Some people get the state’s requirements and allowances for certain exemptions under labor laws confused with exposure and risk mitigation.  They are not one in the same.  The state of Massachusetts says that if the electrician is a sole prop or DBA with no employees he is not required to purchase workers comp insurance or that if he has employees he himself can opt out of coverage and only cover the employees.  The problem with this both in the eyes of our customers and in the eyes of our insurance company is that while that guy is allowed to do that by law it then shifts the risk and exposure to us.  If the owner of the electrical company never sets foot on the job site then great no worries, but if he is working alongside the guys or on his own on the job site we are just as exposed.  There is no magic bubble around him because he opted out and is self-employed. 

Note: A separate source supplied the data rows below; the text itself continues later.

Definition attempts_where (p : AttemptRow -> bool) (d : Db) : list AttemptRow :=
  List.filter p (map snd (map_to_list (attempts d))).

Definition getAttemptForRun (runId : string) (ordinal : Z) (d : Db) : option AttemptRow :=
  head (attempts_where (fun a => String.eqb (a_runId a) runId && Z.eqb (a_ordinal a) ordinal) d).

Definition getActiveAttempt (runId : string) (d : Db) : option AttemptRow :=
  head (attempts_where (fun a => String.eqb (a_runId a) runId && a_active a) d).

Definition listAttempts (runId : string) (d : Db) : list AttemptRow :=
  merge_sort (fun a b => Is_true (Z.leb (a_ordinal a) (a_ordinal b)))
    (attempts_where (fun a => String.eqb (a_runId a) runId) d).

Definition getLease (attemptId : string) (d : Db) : option LeaseRow := leases d !! attemptId.

Definition getCandidate (id : string) (d : Db) : option CandidateRow := candidates d !! id.

(** [idx_candidate_results_one_per_attempt] makes the row unique. *)
Definition getCandidateForAttempt (attemptId : string) (d : Db) : option CandidateRow :=
  head (List.filter (fun c => String.eqb (c_attemptId c) attemptId) (map snd (map_to_list (candidates d)))).

(** ** requireLease *)
Definition requireLease (attemptId leaseToken : string) (fence timestamp : Z) (ownerId : option string)
    : tx Db LeaseRow :=
  let* d := gets id in
  let* lease := present (getLease attemptId d)
    (Error ("Execution lease for Attempt " +:+ attemptId +:+ " does not exist")) in
  do* require (String.eqb (l_token lease) leaseToken)
    (Error ("Execution lease token mismatch for Attempt " +:+ attemptId)) in
  do* require (Z.eqb (l_fence lease) fence)
    (Error ("Execution lease fence mismatch for Attempt " +:+ attemptId)) in
  do* require (match ownerId with Some o => String.eqb (l_ownerId lease) o | None => true end)
    (Error ("Execution lease owner mismatch for Attempt " +:+ attemptId)) in
  do* require (bool_decide (l_releasedAt lease = None))
    (Error ("Execution lease for Attempt " +:+ attemptId +:+ " was released")) in
  do* require (negb (l_leaseUntil lease <=? timestamp)%Z)
    (Error ("Execution lease for Attempt " +:+ attemptId +:+ " expired")) in
  mret lease.

Definition appendEventRow (runId type : string) (data : json) (attemptId : string) (seq timestamp : Z) : tx Db unit :=
  insert_event runId seq {| e_attemptId := attemptId; e_type := type; e_data := data; e_createdAt := timestamp |}.

Definition missing_attempt (attemptId : string) : exn := Error ("Attempt " +:+ attemptId +:+ " does not exist").
Definition version_mismatch (attemptId : string) : exn := Error ("Attempt version mismatch for " +:+ attemptId).
Definition stale_projection (attemptId : string) : exn :=
  Error ("TaskRun projection is stale for Attempt " +:+ attemptId).

Section repository.
Context `{Platform}.

Definition recordAudit (a : AttemptRow) (to : AttemptStatus) (scenario reason : string)
  (version eventSeq timestamp : Z) : tx Db unit :=
let* uid := randomUUID in
insert_audit {| u_id := uid; u_attemptId := a_id a; u_runId := a_runId a; u_ordinal := a_ordinal a;
  u_from := Some (a_status a); u_to := to; u_trigger := a_trigger a; u_scenario := scenario; u_reason := reason;
  u_version := version; u_eventSequence := eventSeq; u_createdAt := timestamp |}.

(** ** acquireExecutionLease *)
Definition acquireExecutionLease (attemptId : string) (expectedVersion : Z) (ownerId : string) (leaseMs timestamp : Z)
  : tx Db LeaseRow :=
do* require (negb (blank ownerId)) (TypeError "Execution lease ownerId is required") in
do* require (safe_integer leaseMs && (0 <? leaseMs)%Z) (TypeError "Execution leaseMs must be positive") in
let* d := gets id in
let* attempt := present (getAttempt attemptId d) (missing_attempt attemptId) in
do* require (Z.eqb (a_version attempt) expectedVersion) (version_mismatch attemptId) in
do* require (a_active attempt && bool_decide (a_status attempt = A_running))
  (Error ("Attempt " +:+ attemptId +:+ " is not active")) in
let previous := getLease attemptId d in
do* require
  (match previous with
   | Some l => negb (bool_decide (l_releasedAt l = None) && (timestamp <? l_leaseUntil l)%Z)
   | None => true
   end)
  (Error ("Attempt " +:+ attemptId +:+ " already has an execution lease")) in
let* token := randomUUID in
let lease :=
  {| l_attemptId := a_id attempt; l_ownerId := ownerId; l_token := token;
     l_fence := (match previous with Some l => l_fence l | None => 0 end + 1)%Z;
     l_attemptVersion := a_version attempt; l_leaseUntil := (timestamp + leaseMs)%Z; l_heartbeatAt := timestamp;
     l_releasedAt := None |} in
do* write_lease lease in
mret lease.

(** ** renewExecutionLease *)
Definition renewExecutionLease (attemptId ownerId leaseToken : string) (fence leaseMs timestamp : Z)
  : tx Db LeaseRow :=
do* require (safe_integer leaseMs && (0 <? leaseMs)%Z) (TypeError "Execution leaseMs must be positive") in
let* lease := requireLease attemptId leaseToken fence timestamp (Some ownerId) in
let* d := gets id in
let attempt := getAttempt attemptId d in
let valid :=
  match attempt with
  | None => false
  | Some a =>
      let running := bool_decide (a_status a = A_running) && Z.eqb (a_version a) (l_attemptVersion lease) in
      let settling :=
        if bool_decide (a_status a = A_settling) && Z.eqb (a_version a) (l_attemptVersion lease + 1)
        then match getCandidateForAttempt attemptId d with
             | Some c => bool_decide (c_status c = C_proposed) && Z.eqb (c_attemptVersion c) (a_version a)
             | None => false
             end
        else false in
      a_active a && (running || settling)
  end in
do* require valid (Error ("Attempt version changed for " +:+ attemptId)) in
let leaseUntil := (timestamp + leaseMs)%Z in
let* changes := update_lease attemptId
  (fun l => String.eqb (l_ownerId l) ownerId && String.eqb (l_token l) leaseToken && Z.eqb (l_fence l) fence
    && bool_decide (l_releasedAt l = None))
  (fun l => lease_to l leaseUntil timestamp (l_releasedAt l)) in
do* require (Z.eqb changes 1) (Error ("Execution lease changed for Attempt " +:+ attemptId)) in
mret (lease_to lease leaseUntil timestamp (l_releasedAt lease)).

There are all kinds of other audit considerations and legalities but those are secondary.  

Why Do You Need My W-9 Form?

If you have been a bookkeeper for more than 10 minutes some service provider has probably dug their heels in and refused to give you a W-9 form or at least questioned the necessity of this information exchange.  Here is my canned answer:


W-9s by IRS statute are a tool to enable the official provision of one’s tax identification and business information to someone with which there will be a financial transaction.  It is a best practice to collect this from ALL service providers and anyone that MAY fall under 1099 guidelines because if you don’t you may find yourself up the creek.  It is the responsibility of the business to properly document and remit tax documentation regarding various forms of payment including payments to independently contracted service providers.  In order to do this properly, certain information is needed such as entity type and tax i.d. If a business fails to collect this information and therefore fail to properly or improperly 1099 an independent contractor they can be fined 10s of thousands of dollars.  SO, we make it a practice to collect this information at the beginning of the engagement.  If we find the entity to be an S or C corp it ends there.  If they are an LLC or DBA and they are paid more than $600 a 1099 is generated at year end.  That 1099 can include both services and materials or services only.  This should make no difference to the recipient as the 1099 income should be being declared by the business anyhow.  The IRS just compares 1098 remittances by business (yes not 1099) totals by tax ID and compares to declared gross income. If the recipient declares less gross income that the total of all 1098s they are reported on they could have trouble.  If they report their gross income properly it will likely meet or exceed the 1098 totals and they are good to go. As a business, if we fail to collect the W-9 because someone tells us that they are a corp so we don’t need one and later we find out that they were an LLC and we failed to 1099 them we have no defense.  Collecting the W-9 and being able to prove we acted in good faith is our responsibility with the IRS.

We always recommend collecting the W-9 before work begins and upon the first engagement with any individual or business that may fall under IRS 1099 rules.  W-8 forms should be used for international folks.